**PROBLEM DETAILS:**
From the data below, return the exact lines starting at the line containing "Definition recap_processor : ESSignalProcessor" and ending at the line containing "Definition citation_panel_world : World", both included, and nothing else.
===== LISTED ENTRIES
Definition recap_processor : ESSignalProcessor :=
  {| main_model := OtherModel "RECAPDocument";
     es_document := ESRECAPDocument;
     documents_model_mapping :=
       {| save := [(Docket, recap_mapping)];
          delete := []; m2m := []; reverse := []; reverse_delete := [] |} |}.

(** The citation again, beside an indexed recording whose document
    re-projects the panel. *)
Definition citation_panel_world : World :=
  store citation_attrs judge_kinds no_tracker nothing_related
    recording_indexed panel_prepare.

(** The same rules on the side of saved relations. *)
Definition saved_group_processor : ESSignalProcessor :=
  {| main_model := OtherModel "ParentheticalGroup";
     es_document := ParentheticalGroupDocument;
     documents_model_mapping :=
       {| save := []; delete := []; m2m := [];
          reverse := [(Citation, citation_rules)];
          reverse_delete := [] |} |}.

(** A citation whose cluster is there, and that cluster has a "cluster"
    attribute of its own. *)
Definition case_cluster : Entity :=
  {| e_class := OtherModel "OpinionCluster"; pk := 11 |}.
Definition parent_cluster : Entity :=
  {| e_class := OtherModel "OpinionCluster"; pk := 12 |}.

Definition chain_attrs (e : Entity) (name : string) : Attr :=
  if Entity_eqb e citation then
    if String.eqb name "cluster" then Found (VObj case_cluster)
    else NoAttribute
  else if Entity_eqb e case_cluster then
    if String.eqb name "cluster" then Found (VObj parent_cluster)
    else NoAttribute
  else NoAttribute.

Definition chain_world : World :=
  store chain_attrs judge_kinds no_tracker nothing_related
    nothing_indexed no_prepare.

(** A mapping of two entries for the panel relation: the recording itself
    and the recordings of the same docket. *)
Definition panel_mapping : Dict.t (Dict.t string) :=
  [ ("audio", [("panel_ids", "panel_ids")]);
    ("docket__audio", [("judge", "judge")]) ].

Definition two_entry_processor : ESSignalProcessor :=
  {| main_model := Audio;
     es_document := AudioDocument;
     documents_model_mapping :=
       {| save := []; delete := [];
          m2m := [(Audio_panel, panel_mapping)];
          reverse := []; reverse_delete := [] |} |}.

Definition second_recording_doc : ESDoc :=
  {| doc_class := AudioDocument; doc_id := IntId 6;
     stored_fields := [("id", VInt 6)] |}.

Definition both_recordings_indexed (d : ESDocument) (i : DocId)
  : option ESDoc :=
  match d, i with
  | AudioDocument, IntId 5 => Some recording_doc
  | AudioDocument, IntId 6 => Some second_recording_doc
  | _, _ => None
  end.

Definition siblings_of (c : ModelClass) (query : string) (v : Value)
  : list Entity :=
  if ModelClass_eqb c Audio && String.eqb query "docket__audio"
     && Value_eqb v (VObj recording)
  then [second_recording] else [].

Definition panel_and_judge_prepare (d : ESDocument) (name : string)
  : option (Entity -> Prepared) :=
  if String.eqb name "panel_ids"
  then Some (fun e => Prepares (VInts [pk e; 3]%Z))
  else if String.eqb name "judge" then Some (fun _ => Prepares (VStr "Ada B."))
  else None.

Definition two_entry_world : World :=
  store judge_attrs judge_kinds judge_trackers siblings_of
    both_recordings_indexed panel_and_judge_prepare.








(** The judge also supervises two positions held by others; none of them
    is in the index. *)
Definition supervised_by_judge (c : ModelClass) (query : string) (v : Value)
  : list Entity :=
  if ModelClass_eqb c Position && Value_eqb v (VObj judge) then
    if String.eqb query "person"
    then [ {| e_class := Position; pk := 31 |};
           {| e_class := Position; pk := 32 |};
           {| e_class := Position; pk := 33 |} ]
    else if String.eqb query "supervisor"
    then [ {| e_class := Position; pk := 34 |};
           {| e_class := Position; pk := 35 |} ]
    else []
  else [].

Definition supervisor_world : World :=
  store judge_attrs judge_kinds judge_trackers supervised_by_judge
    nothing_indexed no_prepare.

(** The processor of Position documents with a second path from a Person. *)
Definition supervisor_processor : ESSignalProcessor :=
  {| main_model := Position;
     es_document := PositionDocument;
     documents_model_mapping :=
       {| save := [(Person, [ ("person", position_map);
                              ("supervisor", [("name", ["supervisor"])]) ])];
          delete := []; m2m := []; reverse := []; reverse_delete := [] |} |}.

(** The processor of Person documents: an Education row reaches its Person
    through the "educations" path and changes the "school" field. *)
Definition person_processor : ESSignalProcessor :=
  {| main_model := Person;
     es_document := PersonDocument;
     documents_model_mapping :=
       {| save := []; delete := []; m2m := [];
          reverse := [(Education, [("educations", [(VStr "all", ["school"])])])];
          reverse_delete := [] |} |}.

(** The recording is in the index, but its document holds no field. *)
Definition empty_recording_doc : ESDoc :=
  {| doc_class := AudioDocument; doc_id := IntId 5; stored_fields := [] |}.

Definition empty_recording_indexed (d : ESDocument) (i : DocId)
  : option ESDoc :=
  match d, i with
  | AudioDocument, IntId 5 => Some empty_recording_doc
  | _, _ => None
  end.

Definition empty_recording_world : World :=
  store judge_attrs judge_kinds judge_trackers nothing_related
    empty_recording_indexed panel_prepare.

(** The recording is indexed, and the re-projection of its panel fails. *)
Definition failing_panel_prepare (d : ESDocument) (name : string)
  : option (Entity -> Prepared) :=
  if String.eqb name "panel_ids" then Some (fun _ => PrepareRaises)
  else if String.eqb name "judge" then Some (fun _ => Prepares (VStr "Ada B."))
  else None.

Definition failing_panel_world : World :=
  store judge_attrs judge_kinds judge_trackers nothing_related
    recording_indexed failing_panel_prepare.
==========
===== LISTED ENTRIES
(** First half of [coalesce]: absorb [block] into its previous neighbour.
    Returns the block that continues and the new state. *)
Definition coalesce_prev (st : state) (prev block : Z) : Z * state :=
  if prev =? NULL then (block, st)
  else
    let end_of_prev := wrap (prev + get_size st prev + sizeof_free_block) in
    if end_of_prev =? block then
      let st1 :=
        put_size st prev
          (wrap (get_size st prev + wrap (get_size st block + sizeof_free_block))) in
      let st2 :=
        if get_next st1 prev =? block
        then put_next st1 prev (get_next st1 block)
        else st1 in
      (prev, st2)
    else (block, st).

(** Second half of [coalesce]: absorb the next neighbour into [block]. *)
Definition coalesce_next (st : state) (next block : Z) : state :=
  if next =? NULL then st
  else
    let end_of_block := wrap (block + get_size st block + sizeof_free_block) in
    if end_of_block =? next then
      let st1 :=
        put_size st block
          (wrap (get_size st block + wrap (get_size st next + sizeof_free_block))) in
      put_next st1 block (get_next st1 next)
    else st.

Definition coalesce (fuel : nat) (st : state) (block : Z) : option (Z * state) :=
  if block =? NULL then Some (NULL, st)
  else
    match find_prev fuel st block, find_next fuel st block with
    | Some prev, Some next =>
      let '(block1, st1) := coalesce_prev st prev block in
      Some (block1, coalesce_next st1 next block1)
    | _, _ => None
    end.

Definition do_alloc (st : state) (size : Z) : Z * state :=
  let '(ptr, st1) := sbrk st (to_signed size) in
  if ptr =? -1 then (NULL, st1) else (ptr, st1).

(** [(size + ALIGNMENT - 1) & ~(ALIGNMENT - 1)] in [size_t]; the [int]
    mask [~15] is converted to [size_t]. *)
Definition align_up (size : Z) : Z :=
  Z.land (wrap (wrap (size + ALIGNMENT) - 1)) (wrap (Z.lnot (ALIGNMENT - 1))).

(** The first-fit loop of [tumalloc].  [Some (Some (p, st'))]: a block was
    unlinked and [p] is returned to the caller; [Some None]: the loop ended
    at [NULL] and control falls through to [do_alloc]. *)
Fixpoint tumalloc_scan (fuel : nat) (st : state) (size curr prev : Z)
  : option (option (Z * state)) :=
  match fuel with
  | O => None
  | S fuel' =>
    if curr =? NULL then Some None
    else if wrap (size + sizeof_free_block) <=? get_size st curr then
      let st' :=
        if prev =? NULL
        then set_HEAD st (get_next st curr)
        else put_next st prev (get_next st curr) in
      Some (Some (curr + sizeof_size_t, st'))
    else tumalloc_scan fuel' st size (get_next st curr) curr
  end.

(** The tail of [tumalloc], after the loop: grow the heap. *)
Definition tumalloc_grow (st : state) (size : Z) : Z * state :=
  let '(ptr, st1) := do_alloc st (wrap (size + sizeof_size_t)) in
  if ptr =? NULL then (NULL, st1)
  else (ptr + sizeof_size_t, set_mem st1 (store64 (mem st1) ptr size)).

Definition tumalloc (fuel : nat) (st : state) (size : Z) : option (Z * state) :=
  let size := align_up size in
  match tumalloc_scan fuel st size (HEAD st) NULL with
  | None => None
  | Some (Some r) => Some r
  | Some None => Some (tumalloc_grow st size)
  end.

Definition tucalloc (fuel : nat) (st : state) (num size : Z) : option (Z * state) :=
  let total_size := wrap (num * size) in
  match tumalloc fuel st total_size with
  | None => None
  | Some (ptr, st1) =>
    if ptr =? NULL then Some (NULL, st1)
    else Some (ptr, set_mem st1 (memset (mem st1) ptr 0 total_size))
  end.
==========
**SOLVED PROBLEM:**
Definition recap_processor : ESSignalProcessor :=
  {| main_model := OtherModel "RECAPDocument";
     es_document := ESRECAPDocument;
     documents_model_mapping :=
       {| save := [(Docket, recap_mapping)];
          delete := []; m2m := []; reverse := []; reverse_delete := [] |} |}.

(** The citation again, beside an indexed recording whose document
    re-projects the panel. *)
Definition citation_panel_world : World :=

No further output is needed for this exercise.